■ EXERCISE:
Lines in the listing below that include the word "CreateServicePlanRequest" need to be copied.

▬▬▬▬▬▬▬▬▬▬

Class DatabaseSpec (D : Type) `{Database D} := {
  plan_one_selects : ∀ f, selects (plan_one f);
  plan_all_selects : selects plan_all;
  asg_one_selects : ∀ f, selects (asg_one f);
  asg_all_selects : ∀ f, selects (asg_all f);
  asg_count_selects : ∀ f, selects (asg_count f);
  plan_one_ok : ∀ f d d' o, plan_one f d = (d', Ok o) →
    match o with
    | Some p => plans d !! pl_id p = Some p ∧ f p = true
    | None => ∀ k p, plans d !! k = Some p → f p = false
    end;
  plan_all_ok : ∀ d d' l, plan_all d = (d', Ok l) →
    ∀ p, p ∈ l ↔ plans d !! pl_id p = Some p;
  asg_one_ok : ∀ f d d' o, asg_one f d = (d', Ok o) →
    match o with
    | Some a => assignments d !! asg_key a = Some a ∧ f a = true
    | None => ∀ k a, assignments d !! k = Some a → f a = false
    end;
  asg_all_ok : ∀ f d d' l, asg_all f d = (d', Ok l) →
    ∀ a, a ∈ l ↔ assignments d !! asg_key a = Some a ∧ f a = true;
  asg_count_ok : ∀ f d d' n, asg_count f d = (d', Ok n) →
    n = Z.of_nat (size (filter (λ ka, f ka.2 = true) (assignments d)));
  plan_insert_changes : ∀ p, changes (plan_insert p) (add_row (pl_id p) p) id;
  plan_insert_ok : ∀ p d d' q, plan_insert p d = (d', Ok q) → q = p ∧ plans d !! pl_id p = None;
  plan_update_changes : ∀ p, changes (plan_update p) (replace_row (pl_id p) p) id;
  plan_update_ok : ∀ p d d' q, plan_update p d = (d', Ok q) → q = p ∧ is_Some (plans d !! pl_id p);
  plan_delete_changes : ∀ k, changes (plan_delete k) (delete k) id;
  asg_insert_changes : ∀ a, changes (asg_insert a) id (add_row (asg_key a) a);
  asg_insert_ok : ∀ a d d' b, asg_insert a d = (d', Ok b) →
    b = a ∧ assignments d !! asg_key a = None;
  asg_update_changes : ∀ a, changes (asg_update a) id (replace_row (asg_key a) a);
  asg_update_ok : ∀ a d d' b, asg_update a d = (d', Ok b) →
    b = a ∧ is_Some (assignments d !! asg_key a);
}.

(** ** Requests and responses *)

Record CreateServicePlanRequest := {
  cp_name : string;
  cp_limits : Limits;
  cp_features_json : option string;
}.
Record UpdateServicePlanRequest := {
  up_name : option string;
  up_api_rate_limit : option Z;
  up_tunnel_creation_limit : option Z;
  up_dns_provisioning_limit : option Z;
  up_max_concurrent_tunnels : option Z;
  up_features_json : option string;
}.
Record AssignServicePlanRequest := { ap_service_plan_id : string; ap_end_date : option Z }.

Record ServicePlanResponse := {
  spr_id : string;
  spr_name : string;
  spr_limits : Limits;
  spr_features_json : string;
  spr_created_at : Z;
}.
Record UserServicePlanResponse := {
  usr_id : string;
  usr_user_id : string;
  usr_service_plan_id : string;
  usr_start_date : Z;
  usr_end_date : option Z;
  usr_is_active : bool;
}.
Record MyServicePlanResponse := {
  my_service_plan_id : string;
  my_name : string;
  my_description : string;
  my_features : json;
  my_quotas : json;
  my_pricing : f64;
  my_assignment_date : Z;
  my_end_date : option Z;
  my_is_active : bool;
}.
Record ServicePlanUsage := {
  su_tunnels_created : Z;
  su_tunnels_active : Z;
  su_dns_queries : Z;
  su_data_transferred_mb : Z;
  su_certificates_issued : Z;
  su_quota_limits : json;
}.
Record ServicePlanUsageResponse := {
  pu_service_plan_id : string;
  pu_service_plan_name : string;
  pu_usage : ServicePlanUsage;
  pu_last_updated : Z;
}.
Record AvailableServicePlanResponse := {
  av_id : string;
  av_name : string;
  av_description : string;
  av_features : json;
  av_quotas : json;
  av_pricing : f64;
  av_is_current_plan : bool;
  av_can_upgrade : bool;
  av_can_downgrade : bool;
}.
Record ServicePlanChangeResponse := {
  ch_message : string;
  ch_request_id : string;
  ch_status : string;
  ch_estimated_processing_time : string;
}.

(** The columns as [u32], and back. *)
Definition map_limits (f : Z → Z) (l : Limits) : Limits :=
  {| l_api_rate_limit := f (l_api_rate_limit l);
     l_tunnel_creation_limit := f (l_tunnel_creation_limit l);
     l_dns_provisioning_limit := f (l_dns_provisioning_limit l);
     l_max_concurrent_tunnels := f (l_max_concurrent_tunnels l) |}.
Definition limits_all (P : Z → Prop) (l : Limits) : Prop :=
  P (l_api_rate_limit l) ∧ P (l_tunnel_creation_limit l)
  ∧ P (l_dns_provisioning_limit l) ∧ P (l_max_concurrent_tunnels l).

Definition plan_response (p : PlanRow) : ServicePlanResponse :=
  {| spr_id := pl_id p; spr_name := pl_name p; spr_limits := map_limits as_u32 (pl_limits p);
     spr_features_json := default "{}" (pl_features_json p); spr_created_at := pl_created_at p |}.

(** ** Handlers *)

Section handlers.
Context `{Hdb : Database D} `{Hmd5 : Md5}.
Context (cfg : ApiConfig).
Implicit Types (now : Z) (headers : HeaderMap).
#[local] Abbreviation api A := (io D AE.t A).

(** A statement; [From<DbErr>] gives the error. *)
Definition db {A} (c : io D db_error A) : api A := io_map_err AE.DatabaseError c.

Definition by_id (id : string) (p : PlanRow) : bool := pl_id p =?s id.
Definition by_name (name : string) (p : PlanRow) : bool := pl_name p =?s name.
Definition active_of (user : string) (a : Assignment) : bool :=
  (ua_user_id a =?s user) && ua_is_active a.
Definition active_for_plan (plan : string) (a : Assignment) : bool :=
  (ua_service_plan_id a =?s plan) && ua_is_active a.

Definition plan_missing (id : string) : AE.t :=
  AE.NotFound ("ServicePlan with id '" +:+ id +:+ "' not found").
Definition name_taken (name : string) : AE.t :=
  AE.ValidationError ("ServicePlan with name '" +:+ name +:+ "' already exists").

Definition find_plan (id : string) (e : AE.t) : api PlanRow :=
  p ← db (plan_one (by_id id)); io_lift (ok_or p e).

(** *** admin.rs *)

Definition new_plan now (plan_id : uuid) (q : CreateServicePlanRequest) : PlanRow :=
  {| pl_id := uuid_to_string plan_id; pl_name := cp_name q;
     pl_limits := map_limits as_i32 (cp_limits q); pl_features_json := cp_features_json q;
     pl_created_at := now |}.

Definition create_service_plan now (plan_id : uuid) headers (q : CreateServicePlanRequest)
    : api ServicePlanResponse :=
  _ ← io_lift (authenticate_bearer cfg now headers);
  existing ← db (plan_one (by_name (cp_name q)));
  _ ← io_lift (match existing with Some _ => Err (name_taken (cp_name q)) | None => Ok () end);
  inserted ← db (plan_insert (new_plan now plan_id q));
  mret (plan_response inserted).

▬▬▬▬▬▬▬▬▬▬

■ REPLY:
Record CreateServicePlanRequest := {
Definition new_plan now (plan_id : uuid) (q : CreateServicePlanRequest) : PlanRow :=
Definition create_service_plan now (plan_id : uuid) headers (q : CreateServicePlanRequest)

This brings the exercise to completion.